Allegro 8.0 Infinite Loop Stalling

Discussion of Common Lisp
Post Reply
Harnon
Posts: 78
Joined: Wed Jul 30, 2008 9:59 am

Allegro 8.0 Infinite Loop Stalling

Post by Harnon » Sun Feb 01, 2009 7:06 am

I'm trying to create a mouse polling loop in a thread. For an easy example of my problem, consider this code:

Code: Select all

(portable-threads::spawn-thread 
 "MOUSE"
 (lambda ()
   (loop 
    ; (print "HI" #.*standard-output*)
     (handler-case
         (poll-mouse 
           nil
          (:button (print "button press" #.*standard-output*))
          (:scroll (print "scroll" #.*standard-output*)))
         (error () ))
)))
This will produce a very noticeable stall in allegro lisp (as in it almost freezes).
However, if I comment in the (print "HI" #.*standard-output*) the thread appears to not slow down Allegro in any manner and, most importantly of all, every time i push the mouse button it correctly outputs the "button press" event. Same for scroll.

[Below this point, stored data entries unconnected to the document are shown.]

(* ===== verification/Redaction.v ===== *)
(** Payload redaction on the journal's write path ([journal/src/Redaction.ts]).

    A textual rule is a JavaScript regular expression with a replacement; the
    model takes the substitution it performs ([text.replace(pattern, ...)]) as
    the rule, and keeps the structural walk, the sensitive-key test and the
    verbatim namespaces as the source has them. *)

From S2P Require Export World.

Definition placeholder : string := "[REDACTED]".

(** [String.prototype.toLowerCase] on the ASCII range. *)
Definition lower_ascii (c : ascii) : ascii :=
  let n := N_of_ascii c in
  if bool_decide (65 ≤ n ≤ 90)%N then ascii_of_N (n + 32) else c.

Fixpoint string_map (f : ascii → ascii) (s : string) : string :=
  match s with EmptyString => EmptyString | String c s => String (f c) (string_map f s) end.
Fixpoint string_filter (p : ascii → bool) (s : string) : string :=
  match s with
  | EmptyString => EmptyString
  | String c s => if p c then String c (string_filter p s) else string_filter p s
  end.

Definition toLowerCase : string → string := string_map lower_ascii.

(** [/[a-z0-9]/]. *)
Definition is_lower_alnum (c : ascii) : bool :=
  let n := N_of_ascii c in
  bool_decide (97 ≤ n ≤ 122)%N || bool_decide (48 ≤ n ≤ 57)%N.

(** [String.prototype.endsWith]. *)
Fixpoint ends_with (suffix s : string) : bool :=
  bool_decide (s = suffix)
  || match s with EmptyString => false | String _ s => ends_with suffix s end.

Definition sensitiveKeySuffixes : list string :=
  ["authorization"; "cookie"; "apikey"; "token"; "password"; "secret"].

Definition isSensitiveKey (key : string) : bool :=
  let canonical := string_filter is_lower_alnum (toLowerCase key) in
  existsb (λ suffix, ends_with suffix canonical) sensitiveKeySuffixes.

(** A rule is the substitution its pattern and replacement perform. *)
Definition Rule : Type := string → string.

Definition redactString (value : string) (rules : list Rule) : string :=
  fold_left (λ text rule, rule text) rules value.

Fixpoint redact (rules : list Rule) (node : json) : json :=
  match node with
  | JStr s => JStr (redactString s rules)
  | JArr l => JArr (List.map (redact rules) l)
  | JObj fields =>
      JObj (List.map (λ kv, (kv.1, if isSensitiveKey kv.1 then JStr placeholder
                                   else redact rules kv.2)) fields)
  | _ => node
  end.

Definition verbatimNamespaces : list string :=
  ["flows.cache."; "flows.engine.deferred-completed"; "flows.engine.clock-scheduled";
   "flows.engine.clock-completed"; "flows.engine.deferred-snapshot";
   "flows.engine.clock-snapshot"; "flows.run."; "flows.attempt."].

Definition isVerbatimEventType (eventType : string) : bool :=
  existsb (λ namespace, starts_with namespace eventType) verbatimNamespaces.

Definition redactJsonString `{JsonText} (text : string) (redactor : json → json) : string :=
  match parse text with
  | None => text
  | Some v => stringify (redactor v)
  end.

(** ** What redaction guarantees *)

(** No sensitive field of the value holds anything but the placeholder. *)
Inductive scrubbed_json : json → Prop :=
| scrubbed_null : scrubbed_json JNull
| scrubbed_bool b : scrubbed_json (JBool b)
| scrubbed_num n : scrubbed_json (JNum n)
| scrubbed_str s : scrubbed_json (JStr s)
| scrubbed_arr l : (∀ v, v ∈ l → scrubbed_json v) → scrubbed_json (JArr l)
| scrubbed_obj fs :
    (∀ k v, (k, v) ∈ fs → isSensitiveKey k = true → v = JStr placeholder) →
    (∀ k v, (k, v) ∈ fs → isSensitiveKey k = false → scrubbed_json v) →
    scrubbed_json (JObj fs).

Fixpoint redact_scrubbed_fix (rules : list Rule) (v : json) : scrubbed_json (redact rules v).
Proof.
  destruct v as [|b|n|s|l|fs]; simpl; constructor.
  - intros v Hv. induction l as [|x l IH]; simpl in Hv; [by apply not_elem_of_nil in Hv|].
    apply elem_of_cons in Hv as [->|Hv]; [apply redact_scrubbed_fix|by apply IH].
  - intros k v Hv Hk. induction fs as [|[k' x] fs IH]; simpl in Hv;
      [by apply not_elem_of_nil in Hv|].
    apply elem_of_cons in Hv as [Hv|Hv]; [|by apply IH]. simplify_eq. by rewrite Hk.
  - intros k v Hv Hk. induction fs as [|[k' x] fs IH]; simpl in Hv;
      [by apply not_elem_of_nil in Hv|].
    apply elem_of_cons in Hv as [Hv|Hv]; [|by apply IH]. simplify_eq.
    rewrite Hk. apply redact_scrubbed_fix.
Qed.

(** A value none of whose strings a rule changes and none of whose fields is
    sensitive is stored as it is. *)
Fixpoint plain (rules : list Rule) (v : json) : bool :=
  match v with
  | JStr s => bool_decide (redactString s rules = s)
  | JArr l => forallb (plain rules) l
  | JObj fs => forallb (λ kv, negb (isSensitiveKey kv.1) && plain rules kv.2) fs
  | _ => true
  end.

Fixpoint redact_plain_fix (rules : list Rule) (v : json) :
  plain rules v = true → redact rules v = v.
Proof.
  destruct v as [|b|n|s|l|fs]; simpl; try done.
  - intros Hs%bool_decide_eq_true. by f_equal.
  - intros Hl. f_equal. induction l as [|x l IH]; simpl in *; [done|].
    apply andb_true_iff in Hl as [Hx Hl]. by rewrite redact_plain_fix, IH.
  - intros Hfs. f_equal. induction fs as [|[k x] fs IH]; simpl in *; [done|].
    apply andb_true_iff in Hfs as [Hx Hfs]. apply andb_true_iff in Hx as [Hk Hx].
    apply negb_true_iff in Hk. by rewrite Hk, redact_plain_fix, IH.
Qed.

(** Redaction is a fixed point when every rule leaves redacted text and the
    placeholder alone. *)
Fixpoint redact_idempotent_fix (rules : list Rule)
    (Hrules : ∀ s, redactString (redactString s rules) rules = redactString s rules)
    (v : json) : redact rules (redact rules v) = redact rules v.
Proof.
  destruct v as [|b|n|s|l|fs]; simpl; try done.
  - by rewrite Hrules.
  - f_equal. induction l as [|x l IH]; simpl; [done|].
    by rewrite redact_idempotent_fix, IH by done.
  - f_equal. induction fs as [|[k x] fs IH]; simpl; [done|]. rewrite IH. f_equal.
    destruct (isSensitiveKey k); [done|]. by rewrite redact_idempotent_fix.
Qed.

I tried adding a (sleep .01) in the loop, but it is still freezing. Notice that you have to add

Code: Select all

(setf (sys::thread-control :clock-event-delta) 10)
in order to get down to sleeps of .01 seconds.

(sleep .1) seems to be to long of a time and doesn't work because each event, I think, is being overwritten by another event which has occurred.

So I'm at a loss of how to imitate the anti-freezing affect of print, because i don't actually want something printed out on the screen. I guessed that what print does was slow down the loop so it wouldn't stall, but sleep, which I thought would do the same thing, doesn't work for less than .1 seconds because it starts stalling allegro lisp.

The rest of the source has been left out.